Hürriyet Daily News
Oluşturulma Tarihi: Şubat 24, 2009 00:00
ISTANBUL - An eerily familiar pattern emerges from reactive protectionism in the face of crisis. A panel of historians remember the Turkish-Greek population exchange of 1923, and the perceived need for demographic homogeneity which may have destroyed ’cosmopolitanism for good’
A panel of Turkish, Greek and British academics has claimed that the strong nationalist sentiments like the one that resulted in the Turkish-Greek population exchange in 1923 poses a risk in times of financial crisis.
At a conference held Friday at Istanbul’s Bilgi University, the represented academics warned that such attitudes were an underlying and dangerous precept in Turkish policy.
"Turkey and Greece would both be very different places today had there been no abrupt change in demographics, said Bruce Clark, the international security editor of the Economist magazine and author of "Twice a Stranger: Greece, Turkey, and the Minorities They Expelled." The book focuses on the 1923 Treaty of Lausanne, which marked the end of the Turkish War of Independence, the founding of the modern Republic, and the demographic displacement of about 500,000 ethnic Turks from Greece and 1.5 million ethnic Greeks from Turkish territory.
Clark describes the Lausanne Conference as "successful in its own perverse terms." but questions the legitimacy of its basic assumptions, as nearly a century later debates on the importance of a homogenous nation are again at the forefront. In times of crisis, it is particularly easy to turn to ideas of ancient hatred, all the panelists warned. Nationalist feelings and harsh stereotypes are usually fickle and quickly formed, but a nationalism that "deals in eternal truths and almost religious value" is dangerous for the successful development of a healthy national identity, Clark said.
Population exchange
The population exchange was an essential tool in the formation of the young republic, Clark said, as it facilitated the grounding of Turkey’s "self-conscious" secularism in the fertile land of religious uniformity.
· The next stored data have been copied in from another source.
(** * Video_compare: a shallow embedding of [main.py]

    The development follows the Python source function by function.

    - Python [int] is [Z]; Python [float] is the kernel's binary64 [float],
      so every product, quotient and comparison below is the IEEE 754
      operation CPython performs.
    - A Python exception is a constructor of [exn]; fallible expressions
      return [result].
    - The [VideoComparer] instance is a record threaded through a small
      state-and-exception monad [M]: a raised exception leaves the
      mutations made so far in place, as in Python.
    - The world outside the repository (the builtins [float(str)] and
      [int(str)], the ffmpeg subprocesses, OpenCV) enters as section
      variables.
    - Tk widgets and variables are passive attributes: a handler is an
      entry point that the toolkit calls, and a programmatic [set] on a
      widget does not re-enter the handler bound to it.  Calls handed to
      [self.after] are queued and run by [mainloop].  The playback thread
      is the function [video_playback_loop] over what each of its passes
      observes from outside.
    - A numpy array is its bytes with its [WRITEABLE] flag, and the
      arrays of one [update_frame_display] call live in a small store, so
      that a drawing call made through [combined_frame] is a call on the
      array that name is bound to.
    - Left out as pure bookkeeping: [_resize_job] and the debounce timer,
      the placeholder text of [video_label], the glyph in front of the
      play button's text, and snapshots. *)

From Stdlib Require Import ZArith Lia List String Ascii Bool.
From Stdlib Require Import Strings.Byte.
From Stdlib Require Import Floats.
Import ListNotations.
Local Open Scope Z_scope.

(* ================================================================= *)
(** * Python values *)

Inductive exn : Type :=
| ValueError
| TypeError
| ZeroDivisionError
| OverflowError
| OSError
| AttributeError
| CalledProcessError
| Cv2Error.

Inductive result (A : Type) : Type :=
| Ok (a : A)
| Raise (e : exn).

Arguments Ok {A} a.
Arguments Raise {A} e.

Definition exn_eqb (a b : exn) : bool :=
  match a, b with
  | ValueError, ValueError | TypeError, TypeError
  | ZeroDivisionError, ZeroDivisionError | OverflowError, OverflowError
  | OSError, OSError | AttributeError, AttributeError
  | CalledProcessError, CalledProcessError
  | Cv2Error, Cv2Error => true
  | _, _ => false
  end.

Definition rbind {A B} (r : result A) (k : A -> result B) : result B :=
  match r with
  | Ok a => k a
  | Raise e => Raise e
  end.

Module PyNotations.
Declare Scope py_scope.
Delimit Scope py_scope with py.
Notation "'let?' x := r 'in' k" := (rbind r (fun x => k))
  (at level 10, x name, r at level 100, k at level 200) : py_scope.
End PyNotations.
Import PyNotations.
Local Open Scope py_scope.

(** ** Numbers *)

Module Py.

(** The binary64 value nearest to an integer (ties to even); an infinity
    when the integer is out of range. *)
Definition float_of_Z (z : Z) : float :=
  SF2Prim (binary_normalize prec emax z 0 false).

(** [float(n)] for an int [n], also the implicit conversion of an int
    operand in mixed arithmetic: [OverflowError] when out of range. *)
Definition int_to_float (z : Z) : result float :=
  let f := float_of_Z z in
  if is_infinity f then Raise OverflowError else Ok f.

(** [a / b] on two ints: the correctly rounded quotient. *)
Definition int_truediv (a b : Z) : result float :=
  if b =? 0 then Raise ZeroDivisionError
  else
    let negative := xorb (a <? 0) (b <? 0) in
    let '(mz, ez, lz) := SFdiv_core_binary prec emax (Z.abs a) 0 (Z.abs b) 0 in
    let q := SF2Prim (binary_round_aux prec emax negative mz ez lz) in
    if is_infinity q then Raise OverflowError else Ok q.

(** [x / y] on two floats. *)
Definition float_truediv (x y : float) : result float :=
  if (y =? 0)%float then Raise ZeroDivisionError else Ok (x / y)%float.

(** [n / y] with an int on the left: the int is converted first. *)
Definition int_div_float (n : Z) (y : float) : result float :=
  let? x := int_to_float n in float_truediv x y.

(** [n * y] with an int on the left. *)
Definition int_mul_float (n : Z) (y : float) : result float :=
  let? x := int_to_float n in Ok (x * y)%float.

(** The integer part of a positive mantissa [m] scaled by [2^e]. *)
Definition scaled_quot (m : positive) (e : Z) : Z :=
  if 0 <=? e then Z.shiftl (Zpos m) e else Z.shiftr (Zpos m) (- e).

(** [int(x)] for a float: truncation toward zero. *)
Definition float_to_int (x : float) : result Z :=
  match Prim2SF x with
  | S754_zero _ => Ok 0
  | S754_infinity _ => Raise OverflowError
  | S754_nan => Raise ValueError
  | S754_finite s m e =>
      let a := scaled_quot m e in Ok (if s then - a else a)
  end.

(** The exact value of a finite float as a fraction [n / 2^k]. *)
Definition float_fraction (x : float) : option (Z * Z) :=
  match Prim2SF x with
  | S754_zero _ => Some (0, 0)
  | S754_finite s m e =>
      let n := if 0 <=? e then Z.shiftl (Zpos m) e else Zpos m in
      Some (if s then - n else n, if 0 <=? e then 0 else - e)
  | _ => None
  end.

(** [math.floor(x)]: the greatest integer not above [x]. *)
Definition float_floor (x : float) : result Z :=
  match Prim2SF x with
  | S754_infinity _ => Raise OverflowError
  | S754_nan => Raise ValueError
  | _ =>
      match float_fraction x with
      | Some (n, k) => Ok (Z.shiftr n k)
      | None => Raise ValueError
      end
  end.

(** [round(x)]: the nearest integer, ties to the even one. *)
Definition float_round (x : float) : result Z :=
  match Prim2SF x with
  | S754_infinity _ => Raise OverflowError
  | S754_nan => Raise ValueError
  | _ =>
      match float_fraction x with
      | Some (n, k) =>
          let d := 2 ^ k in
          let q := n / d in
          let r := n mod d in
          Ok (if 2 * r <? d then q
              else if d <? 2 * r then q + 1
              else if Z.even q then q else q + 1)
      | None => Raise ValueError
      end
  end.

(** [n < x] for an int and a float: Python compares the exact values. *)
Definition int_lt_float (n : Z) (x : float) : bool :=
  match Prim2SF x with
  | S754_nan => false
  | S754_infinity s => negb s
  | _ =>
      match float_fraction x with
      | Some (m, k) => Z.shiftl n k <? m
      | None => false
      end
  end.

End Py.

(** An int or [float('inf')], as [self.total_frames] holds them. *)
Inductive frames : Type :=
| Fin (n : Z)
| Inf.

(** [n < total] and [n >= total - 1] for such a value. *)
Definition lt_frames (n : Z) (total : frames) : bool :=
  match total with
  | Fin t => n <? t
  | Inf => true
  end.

Definition ge_frames_minus_1 (n : Z) (total : frames) : bool :=
  match total with
  | Fin t => t - 1 <=? n
  | Inf => false
  end.

(** ** Strings *)

(** [c in s] for a one-character [c]. *)
Fixpoint str_contains (c : ascii) (s : string) : bool :=
  match s with
  | EmptyString => false
  | String a rest => if Ascii.eqb a c then true else str_contains c rest
  end.

(** [s.split(c)] for a one-character separator: never empty, and one
    more piece than there are separators. *)
Fixpoint str_split (c : ascii) (s : string) : list string :=
  match s with
  | EmptyString => [EmptyString]
  | String a rest =>
      if Ascii.eqb a c then EmptyString :: str_split c rest
      else
        match str_split c rest with
        | piece :: pieces => String a piece :: pieces
        | [] => [String a EmptyString]
        end
  end.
With the advance of industrialization inevitably bound to create class division and inequality, he explained, it would be easier for poorer classes to accept domination from groups religiously or ethnically similar to them, rather than foment hatred toward those perceived as foreign.
Clark sees Lausanne as an "overwhelming convergence of state interests at the cost of the lives of ordinary people" and warns that prioritizing government interests over the well-being of the people they govern is still an all-too common reality in politics today.
Harry Tzimitras, the Greek co-director of the Division of Turkish-Greek Studies at Bilgi University, noted that a confederation between Turkey and Greece had been a popular idea among academics at the turn of last century, but that the population exchange managed to turn "states against state, and parts of a nation against itself."
The academics warned against the dangers of historical determinism and short-term collective memory, which impedes people from seeing beyond present prejudices. In divided Cyprus today, the demographic group most opposed to a return to pre-1974 co-habitation are those between the ages of 18-25, the very ones who never lived among the people they have been told are different, Tzimitras explained. The professor mused that "one can’t help but be nostalgicÉ and wonder if cosmopolitanism has been lost for good."